[Source data]
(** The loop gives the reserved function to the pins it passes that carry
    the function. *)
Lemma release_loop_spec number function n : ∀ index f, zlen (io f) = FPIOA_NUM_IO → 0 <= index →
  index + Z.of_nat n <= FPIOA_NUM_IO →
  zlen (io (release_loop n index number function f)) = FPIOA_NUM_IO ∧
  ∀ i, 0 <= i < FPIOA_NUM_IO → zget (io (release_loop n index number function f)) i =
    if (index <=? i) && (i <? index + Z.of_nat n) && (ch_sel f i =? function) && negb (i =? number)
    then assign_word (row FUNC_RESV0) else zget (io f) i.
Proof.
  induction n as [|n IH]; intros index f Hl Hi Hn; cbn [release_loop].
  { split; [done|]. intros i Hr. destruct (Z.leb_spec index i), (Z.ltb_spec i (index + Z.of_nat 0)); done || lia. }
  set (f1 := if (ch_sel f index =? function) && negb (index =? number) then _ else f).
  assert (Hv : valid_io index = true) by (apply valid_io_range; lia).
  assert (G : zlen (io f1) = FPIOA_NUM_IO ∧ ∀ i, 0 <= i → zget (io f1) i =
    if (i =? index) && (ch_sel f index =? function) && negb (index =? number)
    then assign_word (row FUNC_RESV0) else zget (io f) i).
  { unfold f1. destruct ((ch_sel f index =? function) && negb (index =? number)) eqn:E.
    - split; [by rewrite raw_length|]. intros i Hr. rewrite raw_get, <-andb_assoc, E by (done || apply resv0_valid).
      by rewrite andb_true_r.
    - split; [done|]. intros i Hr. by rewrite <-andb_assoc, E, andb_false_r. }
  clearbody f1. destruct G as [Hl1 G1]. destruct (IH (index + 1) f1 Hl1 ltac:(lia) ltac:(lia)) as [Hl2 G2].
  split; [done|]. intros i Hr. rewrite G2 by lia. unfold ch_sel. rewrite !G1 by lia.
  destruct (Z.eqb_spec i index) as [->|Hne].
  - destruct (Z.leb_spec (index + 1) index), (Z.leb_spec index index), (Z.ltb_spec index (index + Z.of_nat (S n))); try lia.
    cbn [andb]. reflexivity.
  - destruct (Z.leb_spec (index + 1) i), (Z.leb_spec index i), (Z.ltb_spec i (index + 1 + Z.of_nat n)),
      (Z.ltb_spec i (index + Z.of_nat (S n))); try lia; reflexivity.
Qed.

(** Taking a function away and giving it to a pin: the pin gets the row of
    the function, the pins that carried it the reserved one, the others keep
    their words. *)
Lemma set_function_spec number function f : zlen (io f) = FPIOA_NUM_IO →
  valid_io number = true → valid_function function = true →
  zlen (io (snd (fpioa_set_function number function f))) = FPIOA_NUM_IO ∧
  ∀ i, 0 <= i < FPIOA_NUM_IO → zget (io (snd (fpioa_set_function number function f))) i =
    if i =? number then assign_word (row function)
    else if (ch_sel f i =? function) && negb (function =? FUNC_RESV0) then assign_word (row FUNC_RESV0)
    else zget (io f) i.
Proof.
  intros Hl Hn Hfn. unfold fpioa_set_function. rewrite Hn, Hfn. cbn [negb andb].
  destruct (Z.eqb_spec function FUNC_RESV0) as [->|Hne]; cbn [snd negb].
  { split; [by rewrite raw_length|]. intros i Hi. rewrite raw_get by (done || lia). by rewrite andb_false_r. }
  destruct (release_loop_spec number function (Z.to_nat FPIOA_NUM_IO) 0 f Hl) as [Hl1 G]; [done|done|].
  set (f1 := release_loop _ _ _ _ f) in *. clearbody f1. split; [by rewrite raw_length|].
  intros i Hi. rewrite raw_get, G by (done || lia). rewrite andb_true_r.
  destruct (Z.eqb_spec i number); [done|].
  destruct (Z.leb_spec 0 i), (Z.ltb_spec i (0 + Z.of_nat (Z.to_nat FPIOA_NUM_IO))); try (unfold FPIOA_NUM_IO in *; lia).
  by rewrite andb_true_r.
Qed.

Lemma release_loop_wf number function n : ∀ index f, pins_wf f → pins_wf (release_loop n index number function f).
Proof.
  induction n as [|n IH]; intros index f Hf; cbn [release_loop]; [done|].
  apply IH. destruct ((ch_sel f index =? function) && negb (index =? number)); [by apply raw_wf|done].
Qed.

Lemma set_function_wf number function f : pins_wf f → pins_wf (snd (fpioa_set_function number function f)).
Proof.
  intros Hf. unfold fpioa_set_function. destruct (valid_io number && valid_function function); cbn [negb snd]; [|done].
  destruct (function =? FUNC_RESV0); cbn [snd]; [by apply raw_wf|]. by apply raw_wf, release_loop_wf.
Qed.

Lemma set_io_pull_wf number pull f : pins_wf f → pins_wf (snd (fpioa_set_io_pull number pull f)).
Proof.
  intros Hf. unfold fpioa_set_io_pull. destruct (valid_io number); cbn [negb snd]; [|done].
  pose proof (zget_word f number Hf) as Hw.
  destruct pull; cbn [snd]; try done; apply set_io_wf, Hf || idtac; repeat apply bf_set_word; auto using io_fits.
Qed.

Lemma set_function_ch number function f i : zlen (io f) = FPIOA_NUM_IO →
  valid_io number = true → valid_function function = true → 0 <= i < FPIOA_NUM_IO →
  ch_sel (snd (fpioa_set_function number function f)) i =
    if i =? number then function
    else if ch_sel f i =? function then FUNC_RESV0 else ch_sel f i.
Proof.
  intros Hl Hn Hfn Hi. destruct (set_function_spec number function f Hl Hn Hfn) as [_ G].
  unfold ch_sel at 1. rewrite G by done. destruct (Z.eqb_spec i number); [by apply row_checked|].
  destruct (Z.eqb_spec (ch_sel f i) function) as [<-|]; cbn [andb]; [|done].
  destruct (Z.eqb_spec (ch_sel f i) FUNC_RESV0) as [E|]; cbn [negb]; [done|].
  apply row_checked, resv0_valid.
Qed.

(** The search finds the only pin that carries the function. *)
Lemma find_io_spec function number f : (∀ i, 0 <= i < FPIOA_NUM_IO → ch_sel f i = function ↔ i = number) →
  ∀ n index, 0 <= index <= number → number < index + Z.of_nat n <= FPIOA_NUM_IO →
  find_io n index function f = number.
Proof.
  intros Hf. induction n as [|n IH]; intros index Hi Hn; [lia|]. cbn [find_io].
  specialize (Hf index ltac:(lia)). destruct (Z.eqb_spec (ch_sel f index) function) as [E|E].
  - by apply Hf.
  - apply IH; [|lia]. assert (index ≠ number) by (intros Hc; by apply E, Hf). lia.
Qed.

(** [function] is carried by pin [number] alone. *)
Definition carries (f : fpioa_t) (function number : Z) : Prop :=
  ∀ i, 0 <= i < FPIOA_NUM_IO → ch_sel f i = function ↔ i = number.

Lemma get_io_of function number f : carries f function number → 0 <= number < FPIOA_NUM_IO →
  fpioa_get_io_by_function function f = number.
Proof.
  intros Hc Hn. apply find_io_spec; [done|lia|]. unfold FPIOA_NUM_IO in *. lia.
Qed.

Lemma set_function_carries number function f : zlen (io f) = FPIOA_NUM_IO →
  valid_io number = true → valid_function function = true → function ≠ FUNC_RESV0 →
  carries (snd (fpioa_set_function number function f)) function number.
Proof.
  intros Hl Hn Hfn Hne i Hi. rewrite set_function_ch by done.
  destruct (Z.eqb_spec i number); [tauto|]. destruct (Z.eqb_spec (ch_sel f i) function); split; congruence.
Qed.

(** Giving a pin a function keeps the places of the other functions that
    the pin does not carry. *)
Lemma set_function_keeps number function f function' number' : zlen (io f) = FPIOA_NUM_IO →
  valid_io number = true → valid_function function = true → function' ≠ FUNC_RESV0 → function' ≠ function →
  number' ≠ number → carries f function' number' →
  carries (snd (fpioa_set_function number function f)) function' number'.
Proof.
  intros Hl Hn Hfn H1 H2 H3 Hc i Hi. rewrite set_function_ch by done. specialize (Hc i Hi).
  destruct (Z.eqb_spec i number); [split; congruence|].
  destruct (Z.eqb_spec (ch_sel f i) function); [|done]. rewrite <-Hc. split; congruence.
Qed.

==

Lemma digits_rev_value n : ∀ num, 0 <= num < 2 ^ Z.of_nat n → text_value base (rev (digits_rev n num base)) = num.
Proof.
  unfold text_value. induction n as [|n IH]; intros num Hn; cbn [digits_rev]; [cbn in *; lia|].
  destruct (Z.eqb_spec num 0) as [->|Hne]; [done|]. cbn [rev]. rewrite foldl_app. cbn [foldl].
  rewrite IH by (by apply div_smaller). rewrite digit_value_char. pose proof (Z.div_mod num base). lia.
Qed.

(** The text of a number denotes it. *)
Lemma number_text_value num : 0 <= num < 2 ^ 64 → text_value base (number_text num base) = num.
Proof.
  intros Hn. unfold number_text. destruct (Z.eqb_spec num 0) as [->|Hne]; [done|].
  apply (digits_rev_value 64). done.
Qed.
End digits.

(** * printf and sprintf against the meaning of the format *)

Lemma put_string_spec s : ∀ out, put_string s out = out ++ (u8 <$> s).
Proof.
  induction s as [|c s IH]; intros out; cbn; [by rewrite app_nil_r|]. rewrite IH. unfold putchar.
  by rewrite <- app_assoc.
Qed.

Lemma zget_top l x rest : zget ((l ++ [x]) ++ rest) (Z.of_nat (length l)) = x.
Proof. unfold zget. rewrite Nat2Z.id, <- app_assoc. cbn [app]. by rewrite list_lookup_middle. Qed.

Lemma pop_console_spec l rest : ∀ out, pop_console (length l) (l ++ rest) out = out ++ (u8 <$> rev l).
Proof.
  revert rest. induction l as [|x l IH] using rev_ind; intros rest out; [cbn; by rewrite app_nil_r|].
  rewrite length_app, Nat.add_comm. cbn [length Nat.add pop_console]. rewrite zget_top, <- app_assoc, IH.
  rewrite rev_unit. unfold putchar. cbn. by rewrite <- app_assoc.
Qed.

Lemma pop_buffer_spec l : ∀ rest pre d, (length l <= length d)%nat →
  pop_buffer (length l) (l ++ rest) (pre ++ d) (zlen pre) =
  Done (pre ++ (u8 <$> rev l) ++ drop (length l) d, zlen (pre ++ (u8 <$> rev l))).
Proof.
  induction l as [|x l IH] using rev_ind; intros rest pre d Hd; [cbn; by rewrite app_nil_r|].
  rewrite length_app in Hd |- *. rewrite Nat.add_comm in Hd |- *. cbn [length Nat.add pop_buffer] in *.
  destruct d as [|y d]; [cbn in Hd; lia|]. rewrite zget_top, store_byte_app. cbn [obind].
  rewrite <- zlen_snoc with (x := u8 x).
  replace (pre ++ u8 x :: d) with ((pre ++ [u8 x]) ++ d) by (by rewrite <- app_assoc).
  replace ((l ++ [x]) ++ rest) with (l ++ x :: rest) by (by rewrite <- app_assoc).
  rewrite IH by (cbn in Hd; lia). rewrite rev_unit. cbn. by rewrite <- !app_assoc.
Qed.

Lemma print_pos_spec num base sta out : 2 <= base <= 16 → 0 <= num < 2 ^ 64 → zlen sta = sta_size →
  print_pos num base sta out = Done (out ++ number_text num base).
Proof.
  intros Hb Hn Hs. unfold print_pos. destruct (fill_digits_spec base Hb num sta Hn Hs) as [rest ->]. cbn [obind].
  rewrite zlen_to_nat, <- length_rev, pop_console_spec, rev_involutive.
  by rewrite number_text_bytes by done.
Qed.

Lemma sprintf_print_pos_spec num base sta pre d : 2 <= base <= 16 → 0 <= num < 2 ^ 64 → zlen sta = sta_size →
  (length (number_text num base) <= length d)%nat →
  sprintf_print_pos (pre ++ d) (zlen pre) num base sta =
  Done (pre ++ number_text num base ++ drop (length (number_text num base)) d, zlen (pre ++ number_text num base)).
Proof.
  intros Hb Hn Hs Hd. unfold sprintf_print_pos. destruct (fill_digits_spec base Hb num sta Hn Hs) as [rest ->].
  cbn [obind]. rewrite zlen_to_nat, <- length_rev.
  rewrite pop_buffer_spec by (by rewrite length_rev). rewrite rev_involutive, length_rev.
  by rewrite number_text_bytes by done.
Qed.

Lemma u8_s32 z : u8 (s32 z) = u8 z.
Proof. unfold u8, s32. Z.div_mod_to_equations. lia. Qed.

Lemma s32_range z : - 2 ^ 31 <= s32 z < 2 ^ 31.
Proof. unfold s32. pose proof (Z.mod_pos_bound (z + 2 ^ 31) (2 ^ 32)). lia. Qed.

...

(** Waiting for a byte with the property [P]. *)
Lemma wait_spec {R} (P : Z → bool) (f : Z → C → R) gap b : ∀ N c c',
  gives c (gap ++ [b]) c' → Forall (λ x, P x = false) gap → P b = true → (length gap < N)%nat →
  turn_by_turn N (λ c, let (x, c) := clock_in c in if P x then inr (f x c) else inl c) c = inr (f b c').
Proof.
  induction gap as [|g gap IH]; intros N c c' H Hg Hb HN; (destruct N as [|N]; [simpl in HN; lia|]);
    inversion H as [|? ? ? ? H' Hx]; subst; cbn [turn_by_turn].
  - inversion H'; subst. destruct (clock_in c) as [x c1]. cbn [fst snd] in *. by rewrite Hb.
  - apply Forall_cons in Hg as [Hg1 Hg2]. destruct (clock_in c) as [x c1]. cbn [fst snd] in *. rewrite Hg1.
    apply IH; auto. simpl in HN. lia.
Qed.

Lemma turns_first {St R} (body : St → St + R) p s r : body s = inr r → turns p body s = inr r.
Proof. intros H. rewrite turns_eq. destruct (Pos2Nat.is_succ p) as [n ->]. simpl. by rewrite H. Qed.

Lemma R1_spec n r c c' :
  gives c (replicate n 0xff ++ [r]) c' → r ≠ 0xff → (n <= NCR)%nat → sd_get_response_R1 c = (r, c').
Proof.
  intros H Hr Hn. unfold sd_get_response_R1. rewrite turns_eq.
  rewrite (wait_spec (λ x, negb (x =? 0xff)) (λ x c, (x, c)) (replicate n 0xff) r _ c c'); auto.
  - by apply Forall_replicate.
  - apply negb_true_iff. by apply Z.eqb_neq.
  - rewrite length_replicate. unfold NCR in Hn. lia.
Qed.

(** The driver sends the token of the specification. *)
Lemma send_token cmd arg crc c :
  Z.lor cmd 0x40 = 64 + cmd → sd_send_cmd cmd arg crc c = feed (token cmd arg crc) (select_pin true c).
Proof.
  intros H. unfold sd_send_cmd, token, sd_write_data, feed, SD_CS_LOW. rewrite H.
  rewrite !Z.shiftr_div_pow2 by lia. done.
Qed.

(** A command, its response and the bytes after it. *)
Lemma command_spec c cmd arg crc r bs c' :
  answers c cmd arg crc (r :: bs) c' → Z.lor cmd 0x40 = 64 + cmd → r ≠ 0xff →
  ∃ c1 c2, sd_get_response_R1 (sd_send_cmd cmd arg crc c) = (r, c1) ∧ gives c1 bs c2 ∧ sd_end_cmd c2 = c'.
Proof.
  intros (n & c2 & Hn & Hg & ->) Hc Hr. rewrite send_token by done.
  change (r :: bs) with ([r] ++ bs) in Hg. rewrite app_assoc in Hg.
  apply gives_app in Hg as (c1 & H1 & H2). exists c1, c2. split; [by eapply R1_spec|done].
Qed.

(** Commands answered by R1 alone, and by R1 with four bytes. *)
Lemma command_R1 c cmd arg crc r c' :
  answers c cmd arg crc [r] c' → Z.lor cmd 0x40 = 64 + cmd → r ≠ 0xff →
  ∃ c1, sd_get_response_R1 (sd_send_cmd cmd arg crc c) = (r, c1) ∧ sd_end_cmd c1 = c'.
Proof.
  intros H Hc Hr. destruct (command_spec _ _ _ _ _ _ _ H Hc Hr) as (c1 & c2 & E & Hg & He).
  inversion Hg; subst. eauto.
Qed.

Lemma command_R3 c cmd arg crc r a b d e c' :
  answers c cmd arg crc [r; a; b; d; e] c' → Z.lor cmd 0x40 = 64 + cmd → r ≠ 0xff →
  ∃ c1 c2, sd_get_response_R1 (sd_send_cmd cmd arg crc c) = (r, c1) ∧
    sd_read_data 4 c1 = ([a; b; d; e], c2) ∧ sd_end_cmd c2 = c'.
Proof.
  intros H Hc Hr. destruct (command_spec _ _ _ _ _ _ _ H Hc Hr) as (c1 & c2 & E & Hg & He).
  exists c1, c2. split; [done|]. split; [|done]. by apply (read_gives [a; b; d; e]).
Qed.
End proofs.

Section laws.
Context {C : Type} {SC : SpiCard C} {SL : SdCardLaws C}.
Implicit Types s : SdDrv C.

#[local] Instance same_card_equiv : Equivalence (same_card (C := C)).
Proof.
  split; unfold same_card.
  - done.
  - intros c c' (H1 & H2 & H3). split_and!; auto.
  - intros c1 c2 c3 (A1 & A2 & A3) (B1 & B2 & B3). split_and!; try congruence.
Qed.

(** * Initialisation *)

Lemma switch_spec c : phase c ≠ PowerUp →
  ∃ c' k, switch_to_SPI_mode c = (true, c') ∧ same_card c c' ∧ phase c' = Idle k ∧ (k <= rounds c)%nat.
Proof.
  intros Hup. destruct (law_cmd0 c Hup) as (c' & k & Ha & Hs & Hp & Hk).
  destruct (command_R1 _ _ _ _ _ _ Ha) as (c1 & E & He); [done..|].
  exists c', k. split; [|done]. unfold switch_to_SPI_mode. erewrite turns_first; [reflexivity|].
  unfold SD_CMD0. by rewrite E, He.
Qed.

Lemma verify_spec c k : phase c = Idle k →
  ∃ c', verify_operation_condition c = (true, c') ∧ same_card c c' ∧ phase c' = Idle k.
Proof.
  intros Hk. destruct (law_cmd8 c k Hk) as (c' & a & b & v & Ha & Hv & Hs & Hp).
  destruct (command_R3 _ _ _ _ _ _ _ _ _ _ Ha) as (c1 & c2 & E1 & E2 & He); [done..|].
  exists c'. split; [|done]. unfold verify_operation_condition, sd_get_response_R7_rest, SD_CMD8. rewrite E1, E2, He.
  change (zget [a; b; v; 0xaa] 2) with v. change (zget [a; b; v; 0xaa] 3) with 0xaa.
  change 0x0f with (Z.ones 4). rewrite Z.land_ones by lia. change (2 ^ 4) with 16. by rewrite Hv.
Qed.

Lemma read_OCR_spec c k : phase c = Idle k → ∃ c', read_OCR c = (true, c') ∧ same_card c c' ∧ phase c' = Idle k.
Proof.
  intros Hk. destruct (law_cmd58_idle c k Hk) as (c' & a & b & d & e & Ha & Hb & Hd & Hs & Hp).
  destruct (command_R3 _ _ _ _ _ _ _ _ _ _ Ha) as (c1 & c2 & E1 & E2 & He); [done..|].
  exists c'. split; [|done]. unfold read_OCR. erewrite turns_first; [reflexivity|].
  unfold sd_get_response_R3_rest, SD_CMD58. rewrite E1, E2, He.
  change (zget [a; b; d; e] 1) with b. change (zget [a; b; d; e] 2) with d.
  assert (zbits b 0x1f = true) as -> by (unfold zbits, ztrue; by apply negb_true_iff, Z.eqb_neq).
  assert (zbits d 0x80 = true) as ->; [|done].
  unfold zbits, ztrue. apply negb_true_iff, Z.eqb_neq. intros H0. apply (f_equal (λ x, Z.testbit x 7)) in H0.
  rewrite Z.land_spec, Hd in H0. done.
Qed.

[EXERCISE] Could you transcribe the entries above word for word, from the line with "Lemma pop_console_spec l" down to the line with "rewrite length_app, Nat.add_comm.", keeping both?

[RESPONSE TO THE TASK]
Lemma pop_console_spec l rest : ∀ out, pop_console (length l) (l ++ rest) out = out ++ (u8 <$> rev l).
Proof.
  revert rest. induction l as [|x l IH] using rev_ind; intros rest out; [cbn; by rewrite app_nil_r|].
  rewrite length_app, Nat.add_comm. cbn [length Nat.add pop_console]. rewrite zget_top, <- app_assoc, IH.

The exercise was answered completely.